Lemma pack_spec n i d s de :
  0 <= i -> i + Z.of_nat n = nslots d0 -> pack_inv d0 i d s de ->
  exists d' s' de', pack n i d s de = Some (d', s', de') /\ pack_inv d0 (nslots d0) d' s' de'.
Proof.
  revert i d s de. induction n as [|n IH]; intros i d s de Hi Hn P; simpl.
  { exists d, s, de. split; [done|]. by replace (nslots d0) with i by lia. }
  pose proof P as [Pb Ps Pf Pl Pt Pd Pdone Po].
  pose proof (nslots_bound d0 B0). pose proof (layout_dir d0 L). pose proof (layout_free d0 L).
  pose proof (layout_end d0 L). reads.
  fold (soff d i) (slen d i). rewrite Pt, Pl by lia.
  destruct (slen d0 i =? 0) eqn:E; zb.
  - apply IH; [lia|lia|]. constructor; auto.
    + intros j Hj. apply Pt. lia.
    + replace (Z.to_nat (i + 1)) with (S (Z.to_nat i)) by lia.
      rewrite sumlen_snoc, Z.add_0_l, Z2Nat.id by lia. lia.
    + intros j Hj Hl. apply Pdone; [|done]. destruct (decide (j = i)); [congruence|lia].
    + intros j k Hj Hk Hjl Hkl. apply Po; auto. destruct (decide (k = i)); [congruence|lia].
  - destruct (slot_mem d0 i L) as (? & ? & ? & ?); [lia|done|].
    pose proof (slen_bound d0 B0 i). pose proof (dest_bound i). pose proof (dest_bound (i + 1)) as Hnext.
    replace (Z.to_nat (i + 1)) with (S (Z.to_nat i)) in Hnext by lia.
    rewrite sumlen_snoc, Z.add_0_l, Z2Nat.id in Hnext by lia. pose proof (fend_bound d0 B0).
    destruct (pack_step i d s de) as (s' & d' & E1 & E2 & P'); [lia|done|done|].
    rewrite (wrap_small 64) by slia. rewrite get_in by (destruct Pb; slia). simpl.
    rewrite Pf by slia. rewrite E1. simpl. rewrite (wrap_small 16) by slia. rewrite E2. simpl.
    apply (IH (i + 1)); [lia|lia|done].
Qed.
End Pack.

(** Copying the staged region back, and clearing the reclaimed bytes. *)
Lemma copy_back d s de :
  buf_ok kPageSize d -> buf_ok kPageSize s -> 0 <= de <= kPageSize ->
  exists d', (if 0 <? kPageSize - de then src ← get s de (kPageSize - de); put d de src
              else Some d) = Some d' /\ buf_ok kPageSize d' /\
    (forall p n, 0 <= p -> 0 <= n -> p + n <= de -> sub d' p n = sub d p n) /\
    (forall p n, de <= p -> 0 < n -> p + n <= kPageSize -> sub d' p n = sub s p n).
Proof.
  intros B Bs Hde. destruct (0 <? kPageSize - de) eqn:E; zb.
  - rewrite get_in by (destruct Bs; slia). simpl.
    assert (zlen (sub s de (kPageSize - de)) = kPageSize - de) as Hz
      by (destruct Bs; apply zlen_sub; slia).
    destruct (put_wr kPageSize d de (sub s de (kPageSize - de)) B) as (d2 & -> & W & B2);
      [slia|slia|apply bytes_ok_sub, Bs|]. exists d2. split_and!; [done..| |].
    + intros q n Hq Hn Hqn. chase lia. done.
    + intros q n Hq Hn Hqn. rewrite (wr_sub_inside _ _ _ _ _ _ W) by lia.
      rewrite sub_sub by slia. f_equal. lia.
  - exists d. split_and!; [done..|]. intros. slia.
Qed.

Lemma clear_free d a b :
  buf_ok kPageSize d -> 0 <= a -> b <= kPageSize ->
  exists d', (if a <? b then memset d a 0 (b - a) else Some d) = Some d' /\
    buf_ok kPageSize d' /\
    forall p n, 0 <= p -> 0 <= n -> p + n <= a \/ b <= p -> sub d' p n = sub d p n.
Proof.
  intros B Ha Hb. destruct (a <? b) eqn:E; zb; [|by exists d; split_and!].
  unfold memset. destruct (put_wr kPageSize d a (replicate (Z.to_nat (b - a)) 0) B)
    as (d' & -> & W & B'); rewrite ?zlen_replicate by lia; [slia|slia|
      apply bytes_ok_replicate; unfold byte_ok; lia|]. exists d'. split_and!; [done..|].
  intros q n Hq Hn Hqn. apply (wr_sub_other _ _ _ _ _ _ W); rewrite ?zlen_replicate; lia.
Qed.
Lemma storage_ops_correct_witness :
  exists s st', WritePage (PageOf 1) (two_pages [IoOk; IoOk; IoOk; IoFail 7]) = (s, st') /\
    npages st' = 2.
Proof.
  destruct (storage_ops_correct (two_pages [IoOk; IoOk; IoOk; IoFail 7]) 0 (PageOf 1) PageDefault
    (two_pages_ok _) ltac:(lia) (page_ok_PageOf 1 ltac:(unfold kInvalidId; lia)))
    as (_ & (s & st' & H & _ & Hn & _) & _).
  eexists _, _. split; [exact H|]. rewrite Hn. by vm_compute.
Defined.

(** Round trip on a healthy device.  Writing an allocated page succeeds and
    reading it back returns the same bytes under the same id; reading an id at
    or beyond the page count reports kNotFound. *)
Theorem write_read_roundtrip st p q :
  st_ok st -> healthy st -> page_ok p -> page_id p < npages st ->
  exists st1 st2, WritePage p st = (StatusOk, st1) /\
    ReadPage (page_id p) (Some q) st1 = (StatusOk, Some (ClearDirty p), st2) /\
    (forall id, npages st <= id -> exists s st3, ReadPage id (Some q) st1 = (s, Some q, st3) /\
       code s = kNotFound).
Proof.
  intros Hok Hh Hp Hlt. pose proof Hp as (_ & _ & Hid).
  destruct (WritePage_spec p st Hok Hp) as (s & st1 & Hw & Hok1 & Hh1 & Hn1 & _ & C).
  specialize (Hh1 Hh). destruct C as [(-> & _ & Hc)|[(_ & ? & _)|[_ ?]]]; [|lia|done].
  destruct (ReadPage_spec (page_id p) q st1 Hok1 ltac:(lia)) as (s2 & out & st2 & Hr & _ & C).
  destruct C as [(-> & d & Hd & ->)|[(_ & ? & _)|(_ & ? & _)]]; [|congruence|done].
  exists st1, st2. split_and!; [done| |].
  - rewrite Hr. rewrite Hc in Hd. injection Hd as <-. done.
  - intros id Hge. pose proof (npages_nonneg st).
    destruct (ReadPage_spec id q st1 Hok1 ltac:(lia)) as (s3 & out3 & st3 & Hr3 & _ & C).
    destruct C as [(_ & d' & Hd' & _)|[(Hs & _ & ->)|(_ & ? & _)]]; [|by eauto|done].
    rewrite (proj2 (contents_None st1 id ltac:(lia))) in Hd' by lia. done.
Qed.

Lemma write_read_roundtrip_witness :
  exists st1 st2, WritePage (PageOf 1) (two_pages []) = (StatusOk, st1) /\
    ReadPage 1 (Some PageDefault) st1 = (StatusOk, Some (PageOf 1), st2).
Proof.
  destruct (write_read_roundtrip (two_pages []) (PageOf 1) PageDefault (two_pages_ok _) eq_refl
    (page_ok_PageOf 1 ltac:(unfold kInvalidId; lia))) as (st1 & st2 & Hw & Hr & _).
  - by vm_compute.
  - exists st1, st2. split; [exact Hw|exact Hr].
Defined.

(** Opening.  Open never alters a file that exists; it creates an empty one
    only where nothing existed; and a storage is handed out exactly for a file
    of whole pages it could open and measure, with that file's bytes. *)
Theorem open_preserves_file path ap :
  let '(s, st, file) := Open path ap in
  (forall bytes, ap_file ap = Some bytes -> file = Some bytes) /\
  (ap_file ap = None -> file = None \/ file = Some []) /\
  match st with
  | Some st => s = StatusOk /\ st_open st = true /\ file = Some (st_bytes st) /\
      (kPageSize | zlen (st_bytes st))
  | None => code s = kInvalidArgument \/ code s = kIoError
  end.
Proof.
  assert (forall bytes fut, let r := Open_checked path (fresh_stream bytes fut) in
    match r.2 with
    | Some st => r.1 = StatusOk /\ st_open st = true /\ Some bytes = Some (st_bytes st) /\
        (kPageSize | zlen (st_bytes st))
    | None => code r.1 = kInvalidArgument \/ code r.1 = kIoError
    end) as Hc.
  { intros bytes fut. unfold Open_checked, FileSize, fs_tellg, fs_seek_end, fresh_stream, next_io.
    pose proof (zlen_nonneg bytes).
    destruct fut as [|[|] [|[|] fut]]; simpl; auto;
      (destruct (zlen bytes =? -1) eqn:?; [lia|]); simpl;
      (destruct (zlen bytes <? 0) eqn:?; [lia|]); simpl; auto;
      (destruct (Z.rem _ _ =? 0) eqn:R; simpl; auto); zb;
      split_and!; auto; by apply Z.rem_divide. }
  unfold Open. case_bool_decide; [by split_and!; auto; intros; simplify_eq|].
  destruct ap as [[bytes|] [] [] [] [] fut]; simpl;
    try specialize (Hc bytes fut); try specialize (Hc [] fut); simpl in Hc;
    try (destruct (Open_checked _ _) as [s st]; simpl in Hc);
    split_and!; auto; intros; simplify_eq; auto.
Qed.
++++++++++
■ **TASK TO COMPLETE**
Starting with the first line of the entries, transcribe every line up to and including the one with "rewrite sumlen_snoc, Z.add_0_l, Z2Nat.id by".

■ **WRITTEN ANSWER**
Lemma pack_spec n i d s de :
  0 <= i -> i + Z.of_nat n = nslots d0 -> pack_inv d0 i d s de ->
  exists d' s' de', pack n i d s de = Some (d', s', de') /\ pack_inv d0 (nslots d0) d' s' de'.
Proof.
  revert i d s de. induction n as [|n IH]; intros i d s de Hi Hn P; simpl.
  { exists d, s, de. split; [done|]. by replace (nslots d0) with i by lia. }
  pose proof P as [Pb Ps Pf Pl Pt Pd Pdone Po].
  pose proof (nslots_bound d0 B0). pose proof (layout_dir d0 L). pose proof (layout_free d0 L).
  pose proof (layout_end d0 L). reads.
  fold (soff d i) (slen d i). rewrite Pt, Pl by lia.
  destruct (slen d0 i =? 0) eqn:E; zb.
  - apply IH; [lia|lia|]. constructor; auto.
    + intros j Hj. apply Pt. lia.
    + replace (Z.to_nat (i + 1)) with (S (Z.to_nat i)) by lia.
      rewrite sumlen_snoc, Z.add_0_l, Z2Nat.id by lia. lia.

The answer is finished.